Nonalcoholic fatty liver disease (NAFLD) and insulin resistance have recently been found to be associated with increased plasma concentrations of apolipoprotein CIII (APOC3) in humans carrying single nucleotide polymorphisms within the insulin response element of the APOC3 gene. To examine whether increased expression of APOC3 would predispose mice to NAFLD and hepatic insulin resistance, human APOC3 overexpressing (ApoC3Tg) mice were metabolically phenotyped following either a regular chow or high-fat diet (HFD). After HFD feeding, ApoC3Tg mice had increased hepatic triglyceride accumulation, which was associated with cellular ballooning and inflammatory changes. ApoC3Tg mice also manifested severe hepatic insulin resistance assessed by a hyperinsulinemic-euglycemic clamp, which could mostly be attributed to increased hepatic diacylglycerol content, protein kinase C-ϵ activation, and decreased insulin-stimulated Akt2 activity. Increased hepatic triglyceride content in the HFD-fed ApoC3Tg mice could be attributed to a ≈ 70% increase in hepatic triglyceride uptake and ≈ 50% reduction hepatic triglyceride secretion.

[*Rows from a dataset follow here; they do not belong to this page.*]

(** ** The soil table and the irrigation data set *)

(** X27: every soil type that the soil simulator writes is a key of the
    field-capacity table of the irrigation data set: on a generated row
    the fill value 35 for unknown soil types is never used, and the field
    capacity lies between 20 and 60. *)
Theorem generated_soil_types_have_capacity
    (G : Type) (H : Numpy G) (n : nat) (g : G) :
  (0 < n)%nat ->
  exists df g',
    generate_soil_data n g = Ok (df, g') /\
    Forall (fun r => exists s fc,
                r !! "soil_type" = Some (Str s) /\
                field_capacity !! s = Some fc /\
                map_fillna field_capacity 35 s = fc /\
                20 <= fc <= 60)
           (rows df).
Proof.
  intros Hn.
  destruct (generate_soil_data_rows n g Hn)
    as (df & g' & hours & zones & E & _ & _ & _ & _ & _ & Hrows).
  exists df, g'. split; [exact E |].
  eapply Forall2_right; [| exact Hrows].
  intros hz r [(_ & _ & p & Hp & Hs) _].
  exists (p_soil_type p).
  assert (exists fc, field_capacity !! p_soil_type p = Some fc /\ 20 <= fc <= 60)
    as [fc [Hfc Hb]].
  { clear -Hp. unfold ZONE_PROFILES in Hp. cbn [In] in Hp.
    repeat (destruct Hp as [[= _ <-] | Hp];
            [cbn [p_soil_type]; eexists; split;
             [vm_compute; reflexivity | split; discriminate] |]).
    destruct Hp. }
  exists fc. split; [exact Hs |]. split; [exact Hfc |]. split; [| exact Hb].
  unfold map_fillna. now rewrite Hfc.
Qed.

Lemma generated_soil_types_have_capacity_witness :
  exists df g',
    generate_soil_data (H := flat_numpy (1#2)) 1 tt = Ok (df, g') /\
    Forall (fun r => exists s fc,
                r !! "soil_type" = Some (Str s) /\
                field_capacity !! s = Some fc /\
                map_fillna field_capacity 35 s = fc /\
                20 <= fc <= 60)
           (rows df).
Proof.
  apply (generated_soil_types_have_capacity unit (flat_numpy (1#2)) 1 tt). lia.
Defined.
(** C6: the puzzle carved out of a solution shows at least the configured
    minimum of cells; and when the loop ends with the removal target reached
    (the shuffled coordinates were not used up first), it shows exactly the
    number drawn, which is at most the configured maximum.  The ranges are
    beginner [36,40], intermediate [32,36], hard [28,32], expert [24,28]. *)
Theorem createPuzzle_visible_count random h solution d k :
  (∀ n, (0 <= random n)%Q ∧ (random n < 1)%Q) →
  Solution (view h solution) →
  ∃ r, createPuzzle_run random h solution d k = Some r ∧
    createPuzzle random h solution d k = Some (c_heap r, c_puzzle r) ∧
    (vmin (visibleCells (DIFFICULTY_CONFIGS d)),
     vmax (visibleCells (DIFFICULTY_CONFIGS d))) = visible_range d ∧
    (visible_range d).1 ≤ Z.of_nat (visible (view (c_heap r) (c_puzzle r))) ∧
    (c_removed r >= c_cellsToRemove r →
       Z.of_nat (visible (view (c_heap r) (c_puzzle r))) = c_cellsToShow r ∧
       Z.of_nat (visible (view (c_heap r) (c_puzzle r))) ≤ (visible_range d).2).
Proof.
  intros Hrange Hs.
  destruct (createPuzzle_run_spec random Hrange h solution d k Hs)
    as (r & Hrun & _ & _ & _ & Hvis & Hrem & Htarget & Hshow & _).
  exists r. unfold createPuzzle. rewrite Hrun.
  assert ((vmin (visibleCells (DIFFICULTY_CONFIGS d)),
           vmax (visibleCells (DIFFICULTY_CONFIGS d))) = visible_range d) as Hcfg
    by (by destruct d).
  split_and!; [done..| |].
  - rewrite <- Hcfg. cbn [fst]. lia.
  - intros Hreached. rewrite <- Hcfg. cbn [snd]. lia.
Qed.

Lemma createPuzzle_visible_count_witness :
  (∀ n, (0 <= mock_random n)%Q ∧ (mock_random n < 1)%Q) ∧
  Solution (view known_solution (seq 0 9)) ∧
  ∃ r, createPuzzle_run mock_random known_solution (seq 0 9) hard 0 = Some r ∧
    createPuzzle mock_random known_solution (seq 0 9) hard 0
      = Some (c_heap r, c_puzzle r) ∧
    (vmin (visibleCells (DIFFICULTY_CONFIGS hard)),
     vmax (visibleCells (DIFFICULTY_CONFIGS hard))) = visible_range hard ∧
    (visible_range hard).1 ≤ Z.of_nat (visible (view (c_heap r) (c_puzzle r))) ∧
    (c_removed r >= c_cellsToRemove r →
       Z.of_nat (visible (view (c_heap r) (c_puzzle r))) = c_cellsToShow r ∧
       Z.of_nat (visible (view (c_heap r) (c_puzzle r))) ≤ (visible_range hard).2).
Proof.
  assert (Solution (view known_solution (seq 0 9))) as H
    by (apply Solutionb_true; vm_compute; reflexivity).
  split; [exact mock_random_range|]. split; [exact H|].
  exact (createPuzzle_visible_count mock_random known_solution (seq 0 9)
           hard 0 mock_random_range H).
Defined.

(** C7: on the grid whose only preset values are 5 at (0,0) and 5 at (0,1),
    [solvePuzzle] returns, and what it returns is [null]. *)
Theorem solvePuzzle_row_conflict h puzzle :
  view h puzzle = conflict_board →
  ∃ h', solvePuzzle h puzzle = Some (h', None).
Proof.
  intros Hv.
  destruct (solvePuzzle_spec h puzzle) as (h' & res & -> & _ & _ & Hres).
  { rewrite Hv. by apply wfbb_true. }
  rewrite Hv, conflict_no_completions in Hres. subst res. by exists h'.
Qed.

Lemma solvePuzzle_row_conflict_witness :
  view conflict_board (seq 0 9) = conflict_board ∧
  ∃ h', solvePuzzle conflict_board (seq 0 9) = Some (h', None).
Proof.
  assert (view conflict_board (seq 0 9) = conflict_board) as H by reflexivity.
  split; [exact H|]. exact (solvePuzzle_row_conflict conflict_board (seq 0 9) H).
Defined.

(** C8: [createPuzzle] and [solvePuzzle] work on a copy: for any 9x9
    argument grid and any difficulty they return, and after the call every
    cell of the argument (and every row array that existed before the call)
    holds what it held before. *)
Theorem createPuzzle_solvePuzzle_keep_argument random h grid d k :
  wfb (view h grid) →
  (∃ h' puzzle, createPuzzle random h grid d k = Some (h', puzzle) ∧
     (∀ p, in_grid p → at_ (view h' grid) p = at_ (view h grid) p) ∧
     view h' grid = view h grid ∧
     ∀ l, (l < length h)%nat → h' !! l = h !! l) ∧
  (∃ h' res, solvePuzzle h grid = Some (h', res) ∧
     (∀ p, in_grid p → at_ (view h' grid) p = at_ (view h grid) p) ∧
     view h' grid = view h grid ∧
     ∀ l, (l < length h)%nat → h' !! l = h !! l).
Proof.
  intros Hwfb. split.
  - unfold createPuzzle, createPuzzle_run.
    pose proof (copyGrid_spec h grid Hwfb) as Hcopy.
    destruct (copyGrid h grid) as [h0 pz].
    destruct Hcopy as (Eh0 & Hwf0 & Hv0 & Hvg & Hfresh).
    destruct (randomInRange random k _ _) as [cellsToShow k1].
    destruct (shuffleArray random k1 positions) as [shuffled k2].
    destruct (carve_total pz (Z.of_nat (GRID_SIZE * GRID_SIZE) - cellsToShow)
                shuffled h0 0 Hwf0) as (h' & removed & -> & _ & Hf).
    cbv beta iota. cbn [c_heap c_puzzle mbind option_bind].
    exists h', pz.
    assert (∀ l, (l < length h)%nat → h' !! l = h !! l) as Hlt.
    { intros l Hl. rewrite (proj2 Hf).
      - rewrite Eh0. by apply lookup_app_l.
      - intros Hin. specialize (Hfresh l Hin). lia. }
    assert (view h' grid = view h grid) as Hview.
    { apply view_ext. intros l Hl. apply Hlt. by apply (view_locs h grid). }
    split_and!; [done| |done..]. intros p _. by rewrite Hview.
  - destruct (solvePuzzle_spec h grid Hwfb) as (h' & res & -> & Hlt & Hview & _).
    exists h', res. split_and!; [done| |done..]. intros p _. by rewrite Hview.
Qed.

These data demonstrate that increase plasma APOC3 concentrations predispose mice to diet-induced NAFLD and hepatic insulin resistance.
非酒精性脂肪性肝病(NAFLD)和胰岛素抵抗最近被发现与携带载脂蛋白 CIII(APOC3)基因胰岛素反应元件内单核苷酸多态性的人类血浆中载脂蛋白 CIII(APOC3)浓度升高有关。为了研究 APOC3 表达增加是否会使小鼠易患 NAFLD 和肝胰岛素抵抗,在给予常规饮食或高脂肪饮食(HFD)后,对载脂蛋白 CIII 过表达(ApoC3Tg)小鼠进行了代谢表型分析。在 HFD 喂养后,ApoC3Tg 小鼠肝甘油三酯蓄积增加,这与细胞气球样变和炎症改变有关。通过高胰岛素-正常血糖钳夹术评估,ApoC3Tg 小鼠还表现出严重的肝胰岛素抵抗,这主要归因于肝二酰甘油含量增加、蛋白激酶 C-ε 激活和胰岛素刺激的 Akt2 活性降低。在 HFD 喂养的 ApoC3Tg 小鼠中,肝甘油三酯含量的增加可归因于肝甘油三酯摄取增加约 70%,肝甘油三酯分泌减少约 50%。
这些数据表明,血浆 APOC3 浓度升高使小鼠易患饮食诱导的 NAFLD 和肝胰岛素抵抗。